Why ‘Promising Young Woman’ should win Best Picture at this year’s Oscars | DeviceDaily.com

Laverne Cox in Promising Young Woman 

[Photo: Merie Weismiller Wallace/Focus Features]

While the trailer left it to the viewer’s imagination what kind of violent revenge Cassie exacts on the men she goes home with, up until this point it appears to be bloodless. We never do get to decipher her color-coded system for tallying up each conquest in a notebook, but from what we do see, Cassie is more bent on inflicting psychological carnage. That’s what she does to the women in her revenge plot—including the dean (Connie Britton) who didn’t take Nina’s case seriously enough.

When Cassie is finally alone with Al, though—drugging an entire bachelor party in the guise of a rainbow-wigged nurse to get to him—she’s ready to get her hands dirty. She approaches her subject, who is handcuffed to a bed, wielding a scalpel with the intent of carving Nina’s name all over his body. Just as she’s getting started, though, Al manages to loosen one hand and overpowers her. It’s all the leverage he needs. Soon enough, he has a pillow over Cassie’s face and a knee clamped on top of it, slowly suffocating her for two grueling minutes. Viewers weaned on conventional movies know to expect her hand to alight on some makeshift weapon and break free. Not this time, though; Cassie is dead.

During the film’s first test screening, two audience members got into a shouting match during this scene, with one of them yelling, “If you don’t like it, you don’t have to stay!” It was an accurate precursor to the split among audiences at large upon the film’s eventual release.

But it was the only ending Fennell could see for Cassie.

“It’s how the system works. The house always wins,” the director told Entertainment Weekly. “For me, it would be an enormous injustice to be so honest the whole way through this movie and then have a Hollywood ending that also let us all off the hook.”

Originally, the film ended just after Cassie’s death, with Al and his friend Joe (Max Greenfield) burning her body in the woods. Fennell’s financiers balked at such a bleak finale, however, so she went back to the drawing board.

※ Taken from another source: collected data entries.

(** C33. No write through the gateway succeeds: one that the worker carries out
    is answered by an acknowledgement, which does not end the command, so after
    thirty seconds it is reported as timed out; one that the worker refuses - every
    file that does not exist yet is, for its path has no canonical form - changes
    nothing, and one that fails is reported with its error. *)
Theorem write_end_to_end {S} `{OS : !Os S} (cid id path : str) (content : bytes) (s : S)
    (pending : Pending) (st : RegistryService) (w : W) :
  let req := mkWrite path 420 (Z.of_nat (length content)) 0 1 content in
  let '(answer, pending', s') := handle_write req cid pending s in
  delivered cid id (GWrite path 420 (Z.of_nat (length content)) content) 30000 [answer] st w ->
  pending' = pending /\
  match validate_path path s with
  | Err e => fst (fst (route_write_file id path content st w)) = Err (Internal e) /\ s' = s
  | Ok c =>
      match fs_write c content s with
      | (None, s1) =>
          fst (fst (route_write_file id path content st w)) = Err (internal (CommandTimeout cid)) /\
          s' = set_permissions c 420 s1
      | (Some e, s1) =>
          fst (fst (route_write_file id path content st w)) = Err (Internal (io_text e)) /\ s' = s1
      end
  end.
Proof.
  intros req. destruct (handle_write req cid pending s) as [[answer pending'] s'] eqn:Eh. intros Hd.
  unfold route_write_file.
  destruct (routed_delivered _ _ _ _ _ _ _ first_error Hd) as (w1 & Hw & Hrt). clear Hd.
  rewrite Hw.
  unfold handle_write, write_now in Eh. cbn [wq_path wq_total_chunks wq_mode wq_content req Z.eqb Pos.eqb] in Eh.
  destruct (validate_path path s) as [c|e]; [|by injection Eh as <- <- <-].
  destruct (fs_write c content s) as [[e|] s1]; by injection Eh as <- <- <-.
Qed.
End Delivered.

(** ** From the registration to the first command *)

Section Handshake.
Context `{HMAC : HmacSha256} (gateway_version : str).

(** A session of the worker of [id], started with [secret], up to the token; with
    the state it leaves in the gateway. *)
Definition open_session (id secret : str) (nonce : bytes) (ts : N) (uuid : str) (st : AuthState) :
    handshake * AuthState :=
  let '(r, st) := register gateway_version (mkRegister id nonce) ts st in
  match on_register secret nonce r with
  | Prove proof =>
      let '(r, st) := challenge_response gateway_version (mkProof id proof) uuid st in
      (on_challenge r, st)
  | h => (h, st)
  end.

(** The token of a session that is let in. *)
Definition session_token_of (id : str) (uuid : str) (st : AuthState) : str :=
  match default [] (get_secret id st) with [] => lit "token-" ++ id | _ => uuid end.

(** Whether the gateway lets in a worker with this secret. *)
Definition lets_in (id secret : str) (st : AuthState) : Prop :=
  match default [] (get_secret id st) with
  | [] => True
  | stored =>
      exists key k k', new_from_slice (utf8 secret) = Some k /\ new_from_slice (utf8 key) = Some k' /\
        (if pre_shared_key_enabled (auth_config st) then key ∈ pre_shared_keys (auth_config st)
         else key = stored) /\ forall m, mac_tag k m = mac_tag k' m
  end.

Lemma open_session_token id secret nonce ts uuid st :
  lets_in id secret st ->
  let '(h, st') := open_session id secret nonce ts uuid st in
  h = Token (session_token_of id uuid st) /\ secrets st' = secrets st.
Proof.
  intros Hin. unfold open_session, session_token_of, register. cbn [rq_sandbox_id rq_worker_nonce].
  unfold lets_in in Hin. destruct (default [] (get_secret id st)) as [|c stored] eqn:Es; [done|].
  destruct Hin as (key & k & k' & Hk & Hk' & Hkey & Htag).
  unfold on_register, compute_hmac_proof. cbn [rr_status rr_gateway_nonce response].
  rewrite Hk. cbn [option_map]. unfold challenge_response. cbn [cp_sandbox_id cp_proof pending_challenges auth_config].
  rewrite lookup_insert_eq. cbn [worker_nonce gateway_nonce].
  assert (Hv : forall kk kk' m, new_from_slice (utf8 kk) = Some kk' -> mac_tag k m = mac_tag kk' m ->
    bool_decide (mac_tag kk' m = mac_tag k m) = true) by (intros; by apply bool_decide_eq_true).
  destruct (pre_shared_key_enabled (auth_config st)).
  - destruct (pre_shared_keys (auth_config st)) as [|k0 keys] eqn:Ek; [by apply elem_of_nil in Hkey|].
    unfold verify_hmac_proof_against_keys.
    rewrite (proj2 (existsb_exists _ (k0 :: keys))); [done|].
    exists key. split; [by apply list_elem_of_In|]. unfold verify_hmac_proof. rewrite Hk'. by eapply Hv.
  - subst key. unfold get_secret in *. cbn [secrets]. destruct (secrets st !! id) as [sec|]; [|done].
    cbn in Es. subst sec. unfold verify_hmac_proof. rewrite Hk'. by rewrite (Hv _ _ _ Hk').
Qed.
End Handshake.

After briefly entertaining the idea of Cassie killing everyone at Al’s bachelor party instead, Tarantino-style, she settled on the eventual ending of Cassie having a fail-safe in place to alert authorities about her murder, along with newly surfaced video evidence that Al raped Nina.

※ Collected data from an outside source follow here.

Lemma keeps_create (cfg : Config) (p : SandboxCreateParams) : keeps_env (sandbox_create cfg p).
Proof.
  unfold sandbox_create. apply keeps_limited, keeps_bind.
  { unfold readiness_gate. destruct (cf_doctors cfg); auto with stateless. }
  intros [a|]; [apply keeps_ret|]. apply keeps_bind.
  { destruct (str_eqb _ _); [|apply keeps_ret]. intros g w a g' w'. unfold checkout_from_pool.
    destruct (gw_pool g); [|by intros [= _ <- _]].
    destruct (pool_checkout _ _ _ _) as [[[[sb|e] pool] w1]|]; by intros [= _ <- _]. }
  intros [sb|]; [auto with stateless|].
  apply keeps_bind; [apply keeps_world|]. intros [sb|e]; auto with stateless.
Qed.

(** Terminating a sandbox and creating the next one forget nothing of what was
    prepared: whoever is then given a sandbox - one out of the pool keeps its
    identifier - runs commands with the variables that its previous user
    prepared. *)
Theorem environment_outlives (cfg : Config) (id : str) (p : SandboxCreateParams) (g g1 g2 : Gateway)
    (w w1 w1' w2 : W) (a b : json_value) (id' command : str) (env_ref : option str) :
  sandbox_terminate cfg id g w = Some (a, g1, w1) ->
  sandbox_create cfg p g1 w1' = Some (b, g2, w2) ->
  command_for g2 id' command env_ref = command_for g id' command env_ref.
Proof.
  intros Et Ec. apply keeps_terminate in Et as [H1 H2]. apply keeps_create in Ec as [H3 H4].
  rewrite !command_for_spec. unfold env_of, resolve_env_ref. by rewrite H3, H1, H4, H2.
Qed.
End PrepareFacts.

(** ** The list of capabilities *)

Section CapabilityFacts.
Context `{CH : Chrono} {W : Type} `{ORDER : HashOrder}.

Lemma listed_toml (cfg : @Config CH W) (l : list str) :
  (forall name, name ∈ l -> is_Some (cf_capabilities cfg !! name)) ->
  map fst (flat_map (fun name => match get_config (cf_capabilities cfg) name with
                                 | Some c => [toml_capability name c]
                                 | None => []
                                 end) l) = l.
Proof.
  induction l as [|name l IH]; intros Hl; [done|]. cbn [flat_map].
  destruct (Hl name) as [c Hc]; [by left|]. unfold get_config at 1. rewrite Hc.
  cbn [app map toml_capability fst]. f_equal. apply IH. intros n Hn. apply Hl. by right.
Qed.

Lemma hardcoded_nodup : NoDup (map fst hardcoded_capabilities).
Proof. apply (bool_decide_unpack _). vm_compute. exact I. Qed.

The movie ends with the police raiding Al’s wedding, and Cassie’s extremely well-timed prescheduled text messages to Ryan’s phone. While some critics have taken issue with the fact that it’s the system that saves the day, when in real life it doesn’t often happen, the only reason the system might prevail here is that Cassie did all the work, and even had to die to make it happen. It’s not the system’s triumph, it’s Cassie’s—despite her not surviving to appreciate it.

Of course, judging by what we’ve just seen, there was probably never a happy ending in the cards for Cassie anyway. Whether or not she should have spent the past seven years differently, her life was indirectly ruined by Al’s rape of Nina. The toll this whole revenge plot has taken on Cassie is telegraphed throughout the movie, well before her death. And yet only recently have a rape survivor’s potential suicide, or their friend’s guilt, factored into the decisions that the real-world equivalents of Britton’s dean tend to make about whether to ruin a promising young man’s life over a rape allegation.

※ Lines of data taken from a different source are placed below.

Definition effective_backend (b : SyncBackend) : SyncBackend :=
  match b with SyncAuto => SyncTar | _ => b end.

(** [format!("{:?}", backend).to_lowercase()]. *)
Definition backend_text (b : SyncBackend) : str :=
  match b with SyncTar => lit "tar" | SyncRsync => lit "rsync" | SyncPodmanCp => lit "podmancp"
             | SyncAuto => lit "auto" end.

Definition dquote : str := [34%N].

(** The script of a push: [source] twice between single quotes, [target] twice
    between double quotes inside single quotes. *)
Definition push_script (name source target : str) : str :=
  lit "tar czf - -C " ++ dquote ++ lit "$(dirname '" ++ source ++ lit "')" ++ dquote ++
  lit " " ++ dquote ++ lit "$(basename '" ++ source ++ lit "')" ++ dquote ++
  lit " 2>/dev/null | podman exec -i " ++ name ++ lit " sh -c 'mkdir -p " ++ dquote ++ target ++ dquote ++
  lit " && tar xzf - -C " ++ dquote ++ target ++ dquote ++ lit "'".

Definition pull_script (name source target : str) : str :=
  lit "mkdir -p " ++ dquote ++ target ++ dquote ++ lit " && podman cp " ++ name ++ lit ":" ++ source ++
  lit " " ++ dquote ++ target ++ lit "/" ++ dquote.

(** The program to run, or the answer that refuses. *)
Definition rsync_refusal : json_value :=
  obj [("error", JStr (lit "rsync backend requires rsync installed in the sandbox. Use 'tar' or 'podman-cp' instead."));
       ("hint", JStr (lit "Set backend to 'tar' or 'podman-cp'"))]%string.

Definition unknown_mode (mode : str) : json_value :=
  error_answer (lit "Unknown mode '" ++ mode ++ lit "' or backend combination").

Definition sync_argv (mode : str) (backend : SyncBackend) (name source target : str) :
    result json_value (list str) :=
  let push := str_eqb mode (lit "push") in
  let pull := str_eqb mode (lit "pull") in
  match backend with
  | SyncTar | SyncAuto =>
      if push then Ok [lit "sh"; lit "-c"; push_script name source target]
      else if pull then Ok [lit "sh"; lit "-c"; pull_script name source target]
      else Err (unknown_mode mode)
  | SyncPodmanCp =>
      if push then Ok [lit "podman"; lit "cp"; source; name ++ lit ":" ++ target]
      else if pull then Ok [lit "podman"; lit "cp"; name ++ lit ":" ++ source; target]
      else Err (unknown_mode mode)
  | SyncRsync => if push || pull then Err rsync_refusal else Err (unknown_mode mode)
  end.

(** ** Answers *)

Definition synced_answer (p : SandboxSyncParams) (b : SyncBackend) : json_value :=
  obj [("status", JStr (lit "synced")); ("mode", JStr (sy_mode p)); ("backend", JStr (backend_text b));
       ("sandbox_id", JStr (sy_sandbox_id p)); ("source", JStr (sy_source p)); ("target", JStr (sy_target p))]%string.

Definition sync_failed (error mode : str) (b : SyncBackend) (code : Z) (stderr : str) : json_value :=
  obj [("error", JStr error); ("mode", JStr mode); ("backend", JStr (backend_text b));
       ("exit_code", JNum code); ("stderr", JStr stderr)]%string.

Definition failure_answer (mode : str) (b : SyncBackend) (code : option Z) (stderr : bytes) : json_value :=
  let text := from_utf8_lossy stderr in
  let n := default (-1)%Z code in
  match trim text with
  | [] => sync_failed (lit "Sync failed with exit code " ++ show_Z n) mode b n (lit "(empty)")
  | _ => sync_failed (lit "Sync failed: " ++ default (lit "unknown error") (head (SandboxFs.lines text))) mode b n text
  end.

Definition timeout_answer (timeout_ms : Z) : json_value :=
  obj [("error", JStr (lit "Sync timed out after " ++ show_Z timeout_ms ++
          lit "ms. Increase timeout_ms for large transfers."));
       ("timeout_ms", JNum timeout_ms)]%string.

Section Sync.
Context `{CH : Chrono} {W : Type} `{RE : RegexCaptures} `{ORDER : HashOrder} `{LOWER : Lowercase}.
Context `{REPO : !@SandboxRepository CH W} `{ENV : !Environment W} `{SEC : !SecretResolver W}.
Context `{PORTS : !ToolPorts W} `{PROCS : !Processes W} `{TEXTS : !@AnswerTexts CH}.
Variable cfg : @Config CH W.

Abbreviation tool := (act Gateway W).

Definition not_found_answer (id : str) (e : DomainError) : json_value :=
  obj [("error", JStr (lit "sandbox not found: " ++ id ++ lit ": " ++ show_error e)); ("sandbox_id", JStr id)]%string.
Definition not_alive_answer (id : str) : json_value :=
  obj [("error", JStr (lit "sandbox not alive: " ++ id)); ("sandbox_id", JStr id)]%string.
Definition unsupported_answer (provider id : str) : json_value :=
  obj [("error", JStr (lit "Unsupported operation: this provider does not support streaming file sync"));
       ("code", JNum (-32001)); ("provider", JStr provider); ("sandbox_id", JStr id)]%string.

(** What must hold before anything runs: the record exists, the provider it
    names says the sandbox is alive, and it can stream. *)
Definition sync_guard (id : str) (w : W) : option json_value * W :=
  let '(found, w) := info_execute id w in
  match found with
  | Err e => (Some (not_found_answer id e), w)
  | Ok sandbox =>
      let provider := resolve_provider (cf_providers cfg) (provider_id sandbox) in
      let '(alive, w) := pv_is_alive provider id w in
      match alive with
      | Ok true =>
          (if supports_streaming (pv_capabilities provider) then None
           else Some (unsupported_answer (pv_name provider) id), w)
      | _ => (Some (not_alive_answer id), w)
      end
  end.

Definition sync_outcome (p : SandboxSyncParams) (b : SyncBackend) (experience : ExperienceRecord)
    (r : ProcessOutcome) : tool json_value :=
  match r with
  | ProcTimeout => ret (timeout_answer (sy_timeout_ms p))
  | ProcError text => ret (error_answer (lit "Sync command error: " ++ text))
  | ProcOutput code stderr =>
      if bool_decide (code = Some 0%Z) then
        do! save_completed cfg 0 experience;
        ret (synced_answer p b)
      else ret (failure_answer (sy_mode p) b code stderr)
  end.

Definition sandbox_sync (p : SandboxSyncParams) : tool json_value :=
  let id := sy_sandbox_id p in
  let! experience := start_experience "sandbox_sync" id (sy_trace_id p) in
  let! refused := world (sync_guard id) in
  match refused with
  | Some answer => ret answer
  | None =>
      let b := effective_backend (chosen_backend (cf_sync_backend cfg) (sy_backend p)) in
      match sync_argv (sy_mode p) b id (sy_source p) (sy_target p) with
      | Err answer => ret answer
      | Ok argv =>
          let! r := world (run_process argv (sy_timeout_ms p)) in
          sync_outcome p b experience r
      end
  end.

(** ** Snapshots *)

(** An argument an action cannot do without. *)
Definition required (o : option str) (what action : string) (k : str -> tool json_value) : tool json_value :=
  match o with
  | Some v => k v
  | None => ret (error_answer (lit what ++ lit " required for " ++ lit action))
  end.

Definition created_snapshot (i : SnapshotInfo) : json_value :=
  obj [("status", JStr (lit "created")); ("snapshot_id", JStr (sn_snapshot_id i));
       ("sandbox_id", JStr (sn_sandbox_id i)); ("name", JStr (sn_name i));
       ("created_at", JStr (rfc3339 (sn_created_at i))); ("size_bytes", JNum (sn_size_bytes i))]%string.
Definition restored_snapshot (id snapshot_id : str) : json_value :=
  obj [("status", JStr (lit "restored")); ("sandbox_id", JStr id); ("snapshot_id", JStr snapshot_id)]%string.
Definition listed_snapshot (i : SnapshotInfo) : json_value :=
  obj [("snapshot_id", JStr (sn_snapshot_id i)); ("name", JStr (sn_name i));
       ("created_at", JStr (rfc3339 (sn_created_at i))); ("size_bytes", JNum (sn_size_bytes i))]%string.

Definition snapshot_create (p : SandboxSnapshotParams) : tool json_value :=
  required (sp_sandbox_id p) "sandbox_id" "create" (fun id =>
  required (sp_name p) "name" "create" (fun name =>
    let! r := world (pv_create_snapshot (ps_default (cf_providers cfg)) id name) in
    ret (match r with Ok i => created_snapshot i | Err e => error_of e end))).

(** Saving the restored sandbox may fail, which is only logged. *)
Definition snapshot_restore (p : SandboxSnapshotParams) : tool json_value :=
  required (sp_snapshot_id p) "snapshot_id" "restore" (fun sid =>
    let! r := world (pv_restore_snapshot (ps_default (cf_providers cfg)) sid) in
    match r with
    | Ok sandbox =>
        let! _ := world (repo_save sandbox) in
        do! modify (on_metrics record_sandbox_created);
        ret (restored_snapshot (sb_id sandbox) sid)
    | Err e => ret (error_of e)
    end).

Definition snapshot_list : tool json_value :=
  let! r := world (pv_list_snapshots (ps_default (cf_providers cfg))) in
  ret (match r with
       | Ok l => obj [("status", JStr (lit "ok")); ("snapshots", JArr (map listed_snapshot l));
                      ("count", JNum (Z.of_nat (length l)))]%string
       | Err e => error_of e
       end).

Definition snapshot_delete (p : SandboxSnapshotParams) : tool json_value :=
  required (sp_snapshot_id p) "snapshot_id" "delete" (fun sid =>
    let! r := world (pv_delete_snapshot (ps_default (cf_providers cfg)) sid) in
    ret (match r with
         | Ok _ => obj [("status", JStr (lit "deleted")); ("snapshot_id", JStr sid)]%string
         | Err e => error_of e
         end)).

Definition sandbox_snapshot (p : SandboxSnapshotParams) : tool json_value :=
  let action := sp_action p in
  if str_eqb action (lit "create") then snapshot_create p
  else if str_eqb action (lit "restore") then snapshot_restore p
  else if str_eqb action (lit "list") then snapshot_list
  else if str_eqb action (lit "delete") then snapshot_delete p
  else ret (error_answer (lit "Unknown action: " ++ action)).
End Sync.

(** ** What it takes to run a program *)

Section SyncFacts.
Context `{CH : Chrono} {W : Type} `{RE : RegexCaptures} `{ORDER : HashOrder} `{LOWER : Lowercase}.
Context `{REPO : !@SandboxRepository CH W} `{ENV : !Environment W} `{SEC : !SecretResolver W}.
Context `{PORTS : !ToolPorts W} `{TEXTS : !@AnswerTexts CH} `{LAWS : !@RepositoryLaws CH W REPO}.

Lemma sync_guard_ok (cfg : Config) (id : str) (w w' : W) : sync_guard cfg id w = (None, w') ->
  exists sb w1, stored w !! id = Some sb /\ stored w1 = stored w /\
    let provider := resolve_provider (cf_providers cfg) (provider_id sb) in
    pv_is_alive provider id w1 = (Ok true, w') /\ supports_streaming (pv_capabilities provider) = true.
Proof.
  unfold sync_guard, info_execute. pose proof (find_existing_ok id w) as Hf.
  destruct (find_existing id w) as [[sb|e] w1]; [|done]. destruct (Hf sb eq_refl) as [Hs Hst]. intros Hg. exists sb, w1. split; [done|]. split; [done|].
  destruct (pv_is_alive _ id w1) as [[[]|e] w2]; try done.
  destruct (supports_streaming _) eqn:Hc; [|done]. by injection Hg as ->.
Qed.

Lemma sync_argv_ok (mode : str) (b : SyncBackend) (name source target : str) (argv : list str) :
  sync_argv mode b name source target = Ok argv ->
  (mode = lit "push" \/ mode = lit "pull") /\ b <> SyncRsync.
Proof.
  unfold sync_argv. destruct (str_eqb mode (lit "push")) eqn:E1.
  - apply str_eqb_eq in E1. intros Hm. split; [by left|]. by intros ->.
  - destruct (str_eqb mode (lit "pull")) eqn:E2; [|by destruct b].
    apply str_eqb_eq in E2. intros Hm. split; [by right|]. by intros ->.
Qed.

(** A synchronisation runs a program of the host only for a sandbox that is in
    the repository, that the provider of its record says is alive and whose
    provider can stream, to push or to pull, and never with rsync: were the host
    to behave differently, nothing would change in any other case.  The program
    is [podman], on its own or through a shell, whatever that provider is. *)
Theorem sync_runs_only_guarded (cfg : Config) (P1 P2 : Processes W) (p : SandboxSyncParams) (g : Gateway) (w : W) :
  (forall w, stored (snd (utc_now w)) = stored w) -> (forall w, stored (snd (new_uuid w)) = stored w) ->
  sandbox_sync (PROCS := P1) cfg p g w <> sandbox_sync (PROCS := P2) cfg p g w ->
  exists sb w1 w2 argv,
    let provider := resolve_provider (cf_providers cfg) (provider_id sb) in
    let b := effective_backend (chosen_backend (cf_sync_backend cfg) (sy_backend p)) in
    stored w !! sy_sandbox_id p = Some sb /\ stored w1 = stored w /\
    pv_is_alive provider (sy_sandbox_id p) w1 = (Ok true, w2) /\
    supports_streaming (pv_capabilities provider) = true /\
    (sy_mode p = lit "push" \/ sy_mode p = lit "pull") /\
    b <> SyncRsync /\ b <> SyncAuto /\
    sync_argv (sy_mode p) b (sy_sandbox_id p) (sy_source p) (sy_target p) = Ok argv /\
    P1 argv (sy_timeout_ms p) w2 <> P2 argv (sy_timeout_ms p) w2.
Proof.
  intros Hclock Huuid. unfold sandbox_sync, start_experience, bind, world, ret.
  pose proof (Huuid w) as H1. destruct (new_uuid w) as [uuid wa]. cbn [snd] in H1.
  pose proof (Hclock wa) as H2. destruct (utc_now wa) as [now wb]. cbn [snd] in H2.
  destruct (sync_guard cfg (sy_sandbox_id p) wb) as [[a|] wc] eqn:Eg; [done|].
  destruct (sync_argv _ _ _ _ _) as [argv|a] eqn:Ea; [|done]. intros Hne.
  apply sync_guard_ok in Eg as (sb & w1 & Hs & Hw1 & Halive & Hcap).
  pose proof (sync_argv_ok _ _ _ _ _ _ Ea) as [Hmode Hb].
  exists sb, w1, wc, argv. cbv zeta. rewrite H2, H1 in Hs, Hw1.
  split_and!; try done.
  - by destruct (chosen_backend _ _).
  - intros Heq. apply Hne. unfold run_process. by rewrite Heq.
Qed.

(** Restoring a snapshot that the provider restores is always answered as
    restored and counted, and the gateway is otherwise as it was; but the
    sandbox is known to the other tools only if it could be saved, which the
    answer does not say. *)
Theorem snapshot_restore_spec (cfg : @Config CH W) (p : SandboxSnapshotParams) (sid : str) (sb : Sandbox) (g : Gateway) (w w1 : W) :
  sp_action p = lit "restore" -> sp_snapshot_id p = Some sid ->
  pv_restore_snapshot (ps_default (cf_providers cfg)) sid w = (Ok sb, w1) ->
  sandbox_snapshot cfg p g w =
    Some (restored_snapshot (sb_id sb) sid, on_metrics record_sandbox_created g, snd (repo_save sb w1)) /\
  (is_ok (fst (repo_save sb w1)) = true -> stored (snd (repo_save sb w1)) !! sb_id sb = Some sb).
Proof.
  intros Ha Hs Hr. split.
  - unfold sandbox_snapshot. rewrite Ha. change (str_eqb (lit "restore") (lit "create")) with false.
    rewrite str_eqb_refl. unfold snapshot_restore, required, bind, world. rewrite Hs, Hr.
    by destruct (repo_save sb w1).
  - intros Hok. rewrite law_save by done. apply lookup_insert_eq.
Qed.
End SyncFacts.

After Cassie uses that fictitious dean’s daughter to make the dean see how her priorities have been poisonous, Cassie says to her, “I guess you just needed to think about it in the right way.” It’s a reflection of how some people are incapable of developing empathy on any issue until it hits close too home.

Promising Young Woman is an entertaining, challenging movie that will hopefully use a Best Picture win to hit the widest audience possible too close to home.